We’ll abandon the site’s namesake for the day and talk about times when it makes sense to buy shares of stock in a company that does not pay any dividends to shareholders. Generally speaking, the best candidates for these types of purchases are companies that offer a higher earnings per share rate than what you’d get from buying a traditional dividend stock.
After all, if you see a non-dividend paying company growing at 7-8%, why not just purchase BP and enjoy the added benefits of a high dividend that can reinvested and boost your annual income? Sometimes, you have a situation like DirecTV or AutoZone where the company is growing at a high-single dit pace, but is repurchasing stock instead of paying out a dividend, and thus can offer shareholders a total return in the 11-15% annual range.
One company doing this that does not get a lot of attention is Bed, Bath, and Beyond. The company has an outstanding pedigree despite not getting a whole lot of attention from the investor community. From 2004 through 2014, Bed Bath & Beyond increased its profits from $500 to a little over $1.0 billion.
You’d naturally think, “Oh, okay, so the price should have doubled over the past ten years.” But instead of paying out a dividend, the company has been quietly reducing its share so that the profits that had to be divided between 294,000,000 pieces in 2004 now only have to be divided into 201,000,000 pieces in 2014. The company reduced the share count by 30%, creating a situation where Bed Bath & Beyond has a 17% earnings per share growth rate even though the business itself only doubled its total profits over the past ten years.
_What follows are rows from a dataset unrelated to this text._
(** * Layout operations of diagramatics: alignment and distribution

    A shallow embedding of [src/alignment.ts] and the properties of its
    natural-language specification.

    Conventions of the embedding.
    - In section [Layout] a JavaScript [number] is an exact real ([R]);
      that section carries the properties of structure, of errors and of
      composition.  What depends on the value a subtraction or an addition
      of numbers returns is stated in module [Double], where the same
      operations are embedded over IEEE 754 binary64 ([float]).
    - A JavaScript array of diagrams is a [list]; [a[i]] is [nth_error a i],
      and a method call on the [undefined] of an out-of-range read is the
      [TypeError] the engine raises there.
    - A function that can [throw] returns a [Result]; sequencing is the bind
      of that monad.
    - A mode is the [string] the function receives at run time.  An omitted
      argument takes its default at the call ([alignment = 'center'],
      [space = 0]); the embedded functions take their arguments explicitly.
    - [diagram.ts] and [vector.ts] are collaborators of the layout code; the
      layout functions are written over their interface: the type of
      diagrams with [get_anchor], [translate] and [diagram_combine] are the
      variables of the section [Layout]. *)

From Stdlib Require Import Reals Lra Lia List String Bool Arith Permutation.
From Stdlib Require Import ZArith Floats.
Import ListNotations.

Open Scope string_scope.
Open Scope list_scope.
Open Scope R_scope.

(** ** Vectors *)

(** Modelled from the spec: the [Vector2] class and its constructor function
    [V2] of [vector.ts], of which the layout code uses the two coordinates:
    "a pair of real-valued coordinates (x, y)". *)
Record Vector2 : Type := V2 { x : R; y : R }.

(** Modelled from the spec: the addition of a displacement to a point
    ("Displacement: a Point interpreted as a translation vector; add
    semantics only"). *)
Definition vadd (p v : Vector2) : Vector2 := V2 (x p + x v) (y p + y v).

(** ** Anchors *)

(** Modelled from the spec: the [Anchor] type of [diagram.ts], the nine names
    of the 3x3 grid ("top-left", "top-center", ..., "bottom-right"). *)
Inductive Anchor : Type :=
| top_left | top_center | top_right
| center_left | center_center | center_right
| bottom_left | bottom_center | bottom_right.

(** ** Exceptions *)

(** What a call can throw: [new Error(msg)] of the source, and the
    [TypeError] of a method call on [undefined]. *)
Inductive Exception : Type :=
| Error (msg : string)
| TypeError.

Inductive Result (A : Type) : Type :=
| Ok (a : A)
| Throw (e : Exception).

Arguments Ok {A} a.
Arguments Throw {A} e.

Definition bind {A B : Type} (r : Result A) (k : A -> Result B) : Result B :=
  match r with
  | Ok a => k a
  | Throw e => Throw e
  end.

Definition fmap {A B : Type} (f : A -> B) (r : Result A) : Result B :=
  bind r (fun a => Ok (f a)).

Notation "'let*' a ':=' r 'in' k" := (bind r (fun a => k))
  (at level 10, a name, r at level 100, k at level 200).

(** [for (let i = start; ...; i++) body], run [count] times on the loop
    state [s]. *)
Fixpoint for_range {St : Type} (start count : nat)
    (body : nat -> St -> Result St) (s : St) : Result St :=
  match count with
  | O => Ok s
  | S count' => let* s' := body start s in for_range (S start) count' body s'
  end.

(** [a[i].m(...)]: the element, or the [TypeError] of [undefined.m]. *)
Definition at_index {A : Type} (a : list A) (i : nat) : Result A :=
  match nth_error a i with
  | Some d => Ok d
  | None => Throw TypeError
  end.

(** ** A concrete diagram type *)

#[local] Set Warnings "-register-all".

(** Modelled from the spec: a diagram of [diagram.ts] as the specification
    describes it, a rectangular object given by the four edges of its
    bounding extents, from which the nine anchors of the 3x3 grid are read,
    together with the members that [diagram_combine] merged into it.  The
    layout code is written over the interface only; this type instantiates
    it on concrete inputs. *)
Inductive Figure : Type :=
| figure (left right top bottom : R) (members : list Figure).

(** Modelled from the spec: the members a merged diagram of [diagram.ts]
    decomposes into. *)
Definition figure_members (d : Figure) : list Figure :=
  match d with figure _ _ _ _ ms => ms end.

(** Modelled from the spec: [get_anchor] of [diagram.ts], "horizontal
    position {left, center, right} x vertical position {top, center,
    bottom}" of the bounding extents. *)
Definition figure_anchor (d : Figure) (a : Anchor) : Vector2 :=
  match d with
  | figure l r t b _ =>
    match a with
    | top_left => V2 l t
    | top_center => V2 ((l + r) / 2) t
    | top_right => V2 r t
    | center_left => V2 l ((t + b) / 2)
    | center_center => V2 ((l + r) / 2) ((t + b) / 2)
    | center_right => V2 r ((t + b) / 2)
    | bottom_left => V2 l b
    | bottom_center => V2 ((l + r) / 2) b
    | bottom_right => V2 r b
    end
  end.

(** Modelled from the spec: [translate] of [diagram.ts], "returns a new
    object congruent to the original but shifted". *)
Fixpoint figure_translate (d : Figure) (v : Vector2) : Figure :=
  match d with
  | figure l r t b ms =>
    figure (l + x v) (r + x v) (t + y v) (b + y v)
           (map (fun m => figure_translate m v) ms)
  end.

(** Modelled from the spec: the bounding extents of a sequence of diagrams,
    which enclose those of every member (y grows downwards, as the
    specification assumes). *)
Fixpoint figure_hull (ds : list Figure) : R * R * R * R :=
  match ds with
  | [] => (0, 0, 0, 0)
  | figure l r t b _ :: [] => (l, r, t, b)
  | figure l r t b _ :: ds' =>
    let '(l', r', t', b') := figure_hull ds' in
    (Rmin l l', Rmax r r', Rmin t t', Rmax b b')
  end.

(** Modelled from the spec: [diagram_combine] of [diagram.ts], "merges a
    sequence of objects into one composite object, preserving each member's
    position". *)
Definition figure_combine (ds : list Figure) : Figure :=
  let '(l, r, t, b) := figure_hull ds in figure l r t b ds.

(** The unit square whose top-left corner is at [(left, top)]. *)
Definition unit_square (left top : R) : Figure :=
  figure left (left + 1) top (top + 1) [].

Definition three_squares : list Figure :=
  [unit_square 0 0; unit_square 5 3; unit_square 2 (-4)].

(** ** The layout operations *)

Section Layout.

(** The interface of [diagram.ts] the layout code consumes. *)
Variable Diagram : Type.
Variable get_anchor : Diagram -> Anchor -> Vector2.
Variable translate : Diagram -> Vector2 -> Diagram.
Variable diagram_combine : list Diagram -> Diagram.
Imagine if Bed Bath & Beyond was only owned by three people, each with an equal stake in the company. Over the past decade, Bed Bath & Beyond did the equivalent of buying out one of the partners so that the profits earned by the company only have to be shared between the two remaining owners. Spotting these situations as early as possible is a lucrative endeavor, and there’s a place for it.
The catch, though, is that there is no floor on the price of the stock to alert people to the irrationality of the price. You’ll never see Coca-Cola or Johnson & Johnson yielding 10% absent Great Depression scenarios because somewhere along the line—maybe it is 6% or 7% yield—people would stop to say, “Hey, this stock price decline isn’t right, things are way too cheap here”, and you see a floor put on the price of the stock.
Bed Bath & Beyond doesn’t give you that kind of assurance—from 2007 into 2008, the price of the stock fell from $43 to $16 per share. A lot of people, and I would wager the vast majority of the investor community, couldn’t deal well with that kind of volatility, especially absent a dividend. That’s why stocks like this aren’t for everyone.
However, if you looked at the company’s fundamentals, you would see that Bed Bath & Beyond was growing profits from $425 million to $600 million throughout the financial crisis. The business was making more money than ever at the time, but the price of the stock was falling by more than half. Having cash on hand and the ability to study the financial statements to see the growing profits is definitely a recipe for fast-track wealth; could you imagine if you had bought shares of Bed Bath & Beyond at $16 per share? The company isn’t exactly high-risk; it grows profits per share in nine out of every ten years, and in the years when it doesn’t grow profits, it’s of the 2006-2007 variety when earnings per share went from $2.15 to $2.10 per share.
I think purchasing Bed Bath & Beyond stock makes a lot of sense once you have an income infrastructure in place—when you’re generating $1,000 or more per month above what you spend, and you also have something coming your way giving you cash to allocate. At that point, it makes a lot of sense to fit the Berkshire Hathaways, AutoZones, DirecTVs, and Bed Bath & Beyonds into your portfolio because they offer something that you may not get with all of your dividend stocks—a higher earnings per share growth rate.